ROY K. ALTMAN, UNITED STATES DISTRICT JUDGE

A federal jury in our District found the Movant, Christopher Tavorris Wilkins, guilty of possessing a firearm and ammunition after having been convicted of a felony and of tampering with a cooperating witness. See Amended Judgment, United States v. Wilkins, No. 19-80032-CR-ALTMAN (S.D. Fla. Mar. 23, 2021), ECF No. 249 at 1-2. For these crimes, we sentenced Wilkins to 210 months in federal prison. Ibid. Wilkins has now filed a motion to vacate under 28 U.S.C. § 2255, challenging his conviction and sentence. See Motion to Vacate ("Motion") [ECF No. 1]. After careful review, we DENY the Motion.

THE FACTS

On March 14, 2019, a grand jury in the Southern District of Florida charged Wilkins with committing five separate crimes: two counts of felon in possession of ammunition (Counts 1 and 2); one count of felon in possession of a firearm (Count 3); one count of conspiracy to distribute cocaine (Count 4); and one count of possession of a firearm in furtherance of a drug trafficking crime (Count 5). See Indictment, United States v. Wilkins, No. 19-80032-CR-ALTMAN (S.D. Fla. Mar. 14, 2019), ECF No. 1 at 1-3. A few months later, on August 29, 2019, the grand jury returned a Superseding Indictment that charged Wilkins with two additional counts of tampering with a witness, victim, or informant (Counts 6 and 7).

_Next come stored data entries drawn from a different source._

(** Adding a zero to a finite number, or subtracting one, gives a number
    equal to it. *)
Lemma add_zero_eqb (w z : float) (s : bool) :
  is_finite w = true -> Prim2SF z = S754_zero s -> (w + z =? w) = true.
Proof.
  intros Hw Hz.
  rewrite FloatAxioms.eqb_spec, FloatAxioms.add_spec, Hz.
  destruct (finite_cases w Hw) as [(sw & E) | (sw & m & e & E)]; rewrite E.
  - destruct sw, s; reflexivity.
  - simpl. apply SFeqb_refl_finite. right. now exists sw, m, e.
Qed.

Lemma sub_zero_eqb (w z : float) (s : bool) :
  is_finite w = true -> Prim2SF z = S754_zero s -> (w - z =? w) = true.
Proof.
  intros Hw Hz.
  rewrite FloatAxioms.eqb_spec, FloatAxioms.sub_spec, Hz.
  destruct (finite_cases w Hw) as [(sw & E) | (sw & m & e & E)]; rewrite E.
  - destruct sw, s; reflexivity.
  - simpl. apply SFeqb_refl_finite. right. now exists sw, m, e.
Qed.

(** C2, as the specification has it, fails on the floats the code computes
    with: with the Cleveland box (0.5, 0.5) goes to latitude
    41.495000000000005, not 41.495; and with west = -2.0, east = -0.9 the
    corner x = 1 goes to longitude -0.8999999999999999, not to east. *)
Lemma georeferencer_rounds_in_binary64 :
  snd (Binary64.geo_point Binary64.CLEVELAND_BBOX (0.5, 0.5))
  = 41.495000000000005 /\
  (snd (Binary64.geo_point Binary64.CLEVELAND_BBOX (0.5, 0.5)) =? 41.495)
  = false /\
  fst (Binary64.geo_point Binary64.uneven_bbox (1, 1)) = -0.8999999999999999 /\
  (fst (Binary64.geo_point Binary64.uneven_bbox (1, 1))
   =? Binary64.east Binary64.uneven_bbox) = false /\
  (Binary64.west Binary64.uneven_bbox <? Binary64.east Binary64.uneven_bbox)
  = true /\
  (Binary64.south Binary64.uneven_bbox <? Binary64.north Binary64.uneven_bbox)
  = true.
Proof. repeat split; vm_compute; reflexivity. Qed.

(** C2, amended.  For every bounding box and vertex (x, y) the georeferencer
    yields, at the vertex's place, lon = west + x*(east-west) and
    lat = north - y*(north-south) computed in binary64, each operation
    rounded; (0,0) goes to (west, north) whenever west, north and the two
    extents are finite; (1,1) goes to (east, south), and (0.5, 0.5) to the
    midpoint, up to rounding only: exactly so for (1,1) with the Cleveland
    box, for which (0.5, 0.5) goes to longitude -81.685 and to latitude
    41.495000000000005, the double next above 41.495. *)
Theorem georeferencer_binary64
    (bbox : Binary64.BBox) (coords : list (float * float)) (k : nat)
    (x y : float) :
  nth_error coords k = Some (x, y) ->
  is_finite (Binary64.west bbox) = true ->
  is_finite (Binary64.north bbox) = true ->
  is_finite (Binary64.east bbox - Binary64.west bbox) = true ->
  is_finite (Binary64.north bbox - Binary64.south bbox) = true ->
  nth_error (Binary64.geo_coords bbox coords) k
  = Some (Binary64.west bbox + x * (Binary64.east bbox - Binary64.west bbox),
          Binary64.north bbox - y * (Binary64.north bbox - Binary64.south bbox)) /\
  (fst (Binary64.geo_point bbox (0, 0)) =? Binary64.west bbox) = true /\
  (snd (Binary64.geo_point bbox (0, 0)) =? Binary64.north bbox) = true /\
  Binary64.geo_point Binary64.CLEVELAND_BBOX (1, 1)
  = (Binary64.east Binary64.CLEVELAND_BBOX,
     Binary64.south Binary64.CLEVELAND_BBOX) /\
  Binary64.geo_point Binary64.CLEVELAND_BBOX (0.5, 0.5)
  = (-81.685, next_up 41.495) /\
  next_up 41.495 = 41.495000000000005.
Proof.
  intros Hk Hw Hn Hdx Hdy.
  split; [|split; [|split; [|repeat split; vm_compute; reflexivity]]].
  - unfold Binary64.geo_coords. rewrite nth_error_map, Hk. reflexivity.
  - cbn [Binary64.geo_point fst].
    destruct (mul_zero_finite _ Hdx) as (s & Hs).
    exact (add_zero_eqb _ _ s Hw Hs).
  - cbn [Binary64.geo_point snd].
    destruct (mul_zero_finite _ Hdy) as (s & Hs).
    exact (sub_zero_eqb _ _ s Hn Hs).
Qed.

See Superseding Indictment, United States v. Wilkins, No. 19-80032-CR-ALTMAN (S.D. Fla. Aug. 29, 2019), ECF No. 57 at 4-5. In these two new counts, the Government alleged that Wilkins had attempted to "intimidate, threaten, [or] corruptly persuade" a witness—Wilkins's former girlfriend, C.S.—in a concerted effort to prevent her from testifying before the grand jury (Count 6) and from cooperating with law enforcement (Count 7). Ibid.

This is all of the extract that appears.